_What you have to do:_
Print the first line of the records below and every line after it, up to and including the line with "TaskType.SUMMARIZATION => ModelType.GEMINI_PRO". Print nothing else.

[Stored records]

---

(** *** [_intelligent_selection] *)

(** C4: when no healthy explicit model applies and the task is not an
    embedding, the request is routed by the first rule that matches, in
    this order: [require_creativity] (to [GPT4], the most creative
    backend among those that handle general tasks), then
    [require_reasoning] (to [CLAUDE_3_OPUS], which no backend exceeds in
    reasoning), then the task type. In particular [require_creativity]
    wins over every task type. *)
Theorem select_model_priority_order (self : MCPRouter.t) (request : MCPRequest.t) :
  no_healthy_override self request ->
  MCPRequest.task_type request <> TaskType.EMBEDDING ->
  (MCPRequest.require_creativity request = true ->
   (select_model self request).1 = ModelType.GPT4) /\
  (MCPRequest.require_creativity request = false ->
   MCPRequest.require_reasoning request = true ->
   (select_model self request).1 = ModelType.CLAUDE_3_OPUS) /\
  (MCPRequest.require_creativity request = false ->
   MCPRequest.require_reasoning request = false ->
   (select_model self request).1 =
   match MCPRequest.task_type request with
   | TaskType.CREATIVE => ModelType.GPT4
   | TaskType.REASONING => ModelType.CLAUDE_3_OPUS
   | TaskType.CLASSIFICATION => ModelType.GPT35_TURBO
   | TaskType.EXTRACTION =>
       if Z.of_nat (String.length (MCPRequest.content request)) <=? 2000
       then ModelType.GPT35_TURBO
       else ModelType.CLAUDE_3_SONNET
   | TaskType.SUMMARIZATION => ModelType.GEMINI_PRO
   | TaskType.EMBEDDING | TaskType.GENERAL => ModelType.GPT35_TURBO
   end) /\
  (exists c4,
     MODEL_CAPABILITIES !! ModelType.GPT4 = Some c4 /\
     TaskType.GENERAL ∈ tasks c4 /\
     forall m c,
       MODEL_CAPABILITIES !! m = Some c ->
       TaskType.GENERAL ∈ tasks c ->
       PrimFloat.leb (creativity c) (creativity c4) = true) /\
  (exists c3,
     MODEL_CAPABILITIES !! ModelType.CLAUDE_3_OPUS = Some c3 /\
     forall m c,
       MODEL_CAPABILITIES !! m = Some c ->
       PrimFloat.leb (reasoning c) (reasoning c3) = true).
Proof.
  intros Hno Htask.
  rewrite select_model_fall_through by done.
  rewrite bool_decide_eq_false_2 by done.
  unfold _intelligent_selection.
  split_and!.
  - by intros ->.
  - by intros -> ->.
  - intros -> ->. destruct (MCPRequest.task_type request); try done.
    rewrite Z.gtb_ltb, Z.leb_antisym. by destruct (_ <? _).
  - apply GPT4_highest_creativity_general_purpose.
  - apply CLAUDE_3_OPUS_highest_reasoning.
Qed.

Lemma select_model_priority_order_witness :
  (select_model fresh_router
     (request_of "Is this spam?" TaskType.CLASSIFICATION None true true None)).1
  = ModelType.GPT4.
Proof.
  apply (select_model_priority_order fresh_router
           (request_of "Is this spam?" TaskType.CLASSIFICATION None true true None)).
  - intros m Hm. vm_compute in Hm. discriminate Hm.
  - vm_compute. discriminate.
  - reflexivity.
Defined.

(** C8: an extraction request that reaches the task dispatch is routed
    by the length of its content: up to 2000 characters to
    [GPT35_TURBO], beyond to [CLAUDE_3_SONNET]; so 2500 characters go to
    [CLAUDE_3_SONNET] and 500 characters to [GPT35_TURBO]. *)
Theorem select_model_extraction (self : MCPRouter.t) (request : MCPRequest.t) :
  no_healthy_override self request ->
  MCPRequest.task_type request = TaskType.EXTRACTION ->
  MCPRequest.require_creativity request = false ->
  MCPRequest.require_reasoning request = false ->
  (select_model self request).1 =
    (if Z.of_nat (String.length (MCPRequest.content request)) <=? 2000
     then ModelType.GPT35_TURBO
     else ModelType.CLAUDE_3_SONNET) /\
  (String.length (MCPRequest.content request) = 2500%nat ->
   (select_model self request).1 = ModelType.CLAUDE_3_SONNET) /\
  (String.length (MCPRequest.content request) = 500%nat ->
   (select_model self request).1 = ModelType.GPT35_TURBO).
Proof.
  intros Hno Htask Hc Hr.
  rewrite select_model_fall_through by done.
  rewrite Htask. simpl. unfold _intelligent_selection.
  rewrite Hc, Hr, Htask, Z.gtb_ltb, Z.leb_antisym.
  split_and!.
  - by destruct (_ <? _).
  - by intros ->.
  - by intros ->.
Qed.

Lemma select_model_extraction_witness :
  (select_model fresh_router
     (request_of (text_of_length 2500) TaskType.EXTRACTION None false false None)).1
  = ModelType.CLAUDE_3_SONNET.
Proof.
  apply (select_model_extraction fresh_router
           (request_of (text_of_length 2500) TaskType.EXTRACTION None
              false false None)).
  - intros m Hm. vm_compute in Hm. discriminate Hm.
  - reflexivity.
  - reflexivity.
  - reflexivity.
  - vm_compute. reflexivity.
Defined.

(** The two sides of the threshold, and the same request after the
    selected backends were marked unhealthy: the heuristic selection
    does not read the registry. *)
Example select_model_extraction_2000 :
  (select_model fresh_router
     (request_of (text_of_length 2000) TaskType.EXTRACTION None false false None)).1
  = ModelType.GPT35_TURBO /\
  (select_model fresh_router
     (request_of (text_of_length 2001) TaskType.EXTRACTION None false false None)).1
  = ModelType.CLAUDE_3_SONNET /\
  (select_model (router_without ModelType.GPT35_TURBO)
     (request_of (text_of_length 500) TaskType.EXTRACTION None false false None)).1
  = ModelType.GPT35_TURBO.
Proof. split_and!; vm_compute; reflexivity. Qed.

(** [CLAUDE_3_SONNET], which takes the long extractions, accepts more
    tokens than [GPT35_TURBO], which no backend other than the embedding
    one exceeds in speed. *)
Lemma extraction_backends_roles :
  exists fast long,
    MODEL_CAPABILITIES !! ModelType.GPT35_TURBO = Some fast /\
    MODEL_CAPABILITIES !! ModelType.CLAUDE_3_SONNET = Some long /\
    context_window fast < context_window long /\
    forall m c,
      m <> ModelType.EMBEDDING ->
      MODEL_CAPABILITIES !! m = Some c ->
      PrimFloat.leb (speed c) (speed fast) = true.
Proof.
  do 2 eexists. split_and!; [reflexivity..|].
  intros m c Hne Hm.
  destruct m; try done; vm_compute in Hm; injection Hm as <-; reflexivity.
Qed.

(** *** [get_fallback_model] *)

Lemma fallback_of_table :
  fallback_of ModelType.GPT4 = Some ModelType.CLAUDE_3_OPUS /\
  fallback_of ModelType.GPT35_TURBO = Some ModelType.CLAUDE_3_SONNET /\
  fallback_of ModelType.CLAUDE_3_OPUS = Some ModelType.GPT4 /\
  fallback_of ModelType.CLAUDE_3_SONNET = Some ModelType.GPT35_TURBO /\
  fallback_of ModelType.GEMINI_PRO = Some ModelType.GPT4 /\
  fallback_of ModelType.EMBEDDING = None.
Proof. split_and!; reflexivity. Qed.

---

_Result of the exercise:_
(** *** [_intelligent_selection] *)

(** C4: when no healthy explicit model applies and the task is not an
    embedding, the request is routed by the first rule that matches, in
    this order: [require_creativity] (to [GPT4], the most creative
    backend among those that handle general tasks), then
    [require_reasoning] (to [CLAUDE_3_OPUS], which no backend exceeds in
    reasoning), then the task type. In particular [require_creativity]
    wins over every task type. *)
Theorem select_model_priority_order (self : MCPRouter.t) (request : MCPRequest.t) :
  no_healthy_override self request ->
  MCPRequest.task_type request <> TaskType.EMBEDDING ->
  (MCPRequest.require_creativity request = true ->
   (select_model self request).1 = ModelType.GPT4) /\
  (MCPRequest.require_creativity request = false ->
   MCPRequest.require_reasoning request = true ->
   (select_model self request).1 = ModelType.CLAUDE_3_OPUS) /\
  (MCPRequest.require_creativity request = false ->
   MCPRequest.require_reasoning request = false ->
   (select_model self request).1 =
   match MCPRequest.task_type request with
   | TaskType.CREATIVE => ModelType.GPT4
   | TaskType.REASONING => ModelType.CLAUDE_3_OPUS
   | TaskType.CLASSIFICATION => ModelType.GPT35_TURBO
   | TaskType.EXTRACTION =>
       if Z.of_nat (String.length (MCPRequest.content request)) <=? 2000
       then ModelType.GPT35_TURBO
       else ModelType.CLAUDE_3_SONNET
   | TaskType.SUMMARIZATION => ModelType.GEMINI_PRO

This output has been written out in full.